▶ Required action
Nothing but a number should be given: the count of lines in the data that include the string "else".
────
(** * Shallow embedding of the gexpect Go binding (src/expect.go)

    The package is a cgo binding to the libexpect C library.  The Go side
    (pattern validation, construction of the [exp_case] array, narrowing
    conversions, error wrapping, the process-wide settings) is embedded
    here function by function.  The two C entry points the binding calls,
    [exp_spawnv] and [exp_expectv], belong to libexpect and are kept as
    section variables: every theorem below holds for any behaviour of
    them.  Go [int] and [uint] are 64-bit, C [int] is 32-bit. *)

From Stdlib Require Import ZArith String List Bool Lia.
Import ListNotations.
Open Scope string_scope.
Open Scope Z_scope.

(** ** Machine integers *)

(** Conversion of a Go integer to C [int] (32-bit, two's complement):
    [C.int(x)] keeps the low 32 bits and reads them as signed. *)
Definition to_int32 (x : Z) : Z :=
  let m := x mod 2 ^ 32 in
  if 2 ^ 31 <=? m then m - 2 ^ 32 else m.

(** Conversion to C [uint32]. *)
Definition to_uint32 (x : Z) : Z := x mod 2 ^ 32.

(** A Go [uint] (64-bit) value. *)
Definition is_uint (x : Z) : Prop := 0 <= x < 2 ^ 64.

(** ** Decimal formatting, as [fmt] prints integers *)

Fixpoint digits_aux (fuel : nat) (n : N) (acc : string) : string :=
  match fuel with
  | O => acc
  | S f =>
      let d := N.modulo n 10 in
      let c := Ascii.ascii_of_N (48 + d) in
      let q := N.div n 10 in
      if (q =? 0)%N then String c acc else digits_aux f q (String c acc)
  end.

Definition string_of_N (n : N) : string := digits_aux (S (N.size_nat n)) n "".

Definition string_of_Z (z : Z) : string :=
  if z <? 0 then "-" ++ string_of_N (Z.to_N (- z)) else string_of_N (Z.to_N z).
────
▶ Task result
3